Hi r/machinelearning!

A few months ago I quit my job to join my partners to make training open-source models much faster and easier for engineers.

We're building Rubbrband. It's a web app that takes any ML repo off of GitHub, and gives you a Terminal and Jupyter Notebook in browser with dependencies and GPUs automatically set up.

Why did we build this?

My co-founders and I have been working on this because we found this dependency set up process super tedious and draining as researchers.

What's included?

- Automatic Dependency set up for any GitHub python repo

- Integrated Terminal and Notebooks

- A server with an Nvidia GPU

- Code explanations for functions

- Our pricing is simple at $75/month for 3 repos running at a time. First week is free.

I'd love to get your feedback on:

Does the value we provide resonate with you? Would you try it out?
Is dependency and environment set up take up a large chunk of your time?

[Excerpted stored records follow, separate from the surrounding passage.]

(** * jsonpatch: applying RFC 6902 patches to Go values

    A shallow embedding of [encode.go] (package [jsonpatch]) and of the
    deep-copy engine (package [deep]) over an explicit model of the Go
    run-time: a typed heap, [reflect.Value] handles, panics and error
    returns.

    Modelling boundaries (the parts of Go that are not repository code):
    - strings are byte strings; the case functions are exact on ASCII;
    - numbers in JSON text are integer literals within the exactly
      representable range of a float64; no arithmetic is done on them;
    - patch values are JSON scalars (null, booleans, numbers, strings);
    - map keys are strings; fixed-size arrays, interface-typed data and
      embedded-field promotion are outside the model; [TChan] stands for
      the kinds the program rejects as unsupported. *)

From Stdlib Require Import String Ascii ZArith List Bool Arith Lia.
Import ListNotations.
Set Warnings "-register-all".
Local Open Scope string_scope.
Local Open Scope Z_scope.
Local Open Scope list_scope.

(* ================================================================== *)
(** ** Strings: the [strings], [strconv] and [regexp] calls of the code *)
(* ================================================================== *)

Module Str.

Definition code (c : ascii) : nat := nat_of_ascii c.

Definition between (lo hi : nat) (c : ascii) : bool :=
  (Nat.leb lo (code c)) && (Nat.leb (code c) hi).

Definition is_lower : ascii -> bool := between 97 122.
Definition is_upper : ascii -> bool := between 65 90.
Definition is_digit : ascii -> bool := between 48 57.

Definition lower_char (c : ascii) : ascii :=
  if is_upper c then ascii_of_nat (code c + 32) else c.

We're currently working on acquiring more GPUs to onboard more users, but if you'd like access to the product please let me know.

Thank you very much in advance!

Comments

You must log in or register to comment.

JackBlemming t1_j3997nh wrote on January 6, 2023 at 10:30 PM

#1,298,672

Couple thoughts:

Setting up an environment is typically harder than cloning the repo and running pip install on the requirements.txt file. Many python packages require prior linux packages to have been installed beforehand. Your service should ideally take care of this for me. Some obvious examples are opencv, cuda/gpu drivers, mysqlclients etc.
Dataset management is the most annoying part of machine learning for me, not setting up environments which is typically a dockerfile or docker-compose file, and maybe one shell script to bootstrap everything. Dataset management being allowing my models to access the dataset in a fast way, updating the dataset, etc. Ideally your service should make it easy to upload data to your dataset and then make it accessible to the training code. This is assuming you want to allow people to train models on the service.

jrmylee OP t1_j39ara0 wrote on January 6, 2023 at 10:40 PM

#1,298,733

Replying to JackBlemming (#1,298,672)

Great point, we have this covered. We intelligently install apt dependencies alongside pip dependencies. CUDA drivers are also all installed properly.
This makes sense. If I understand you correctly, is the difficult part: uploading/managing dataset to server easily + writing data loaders to feed into the model?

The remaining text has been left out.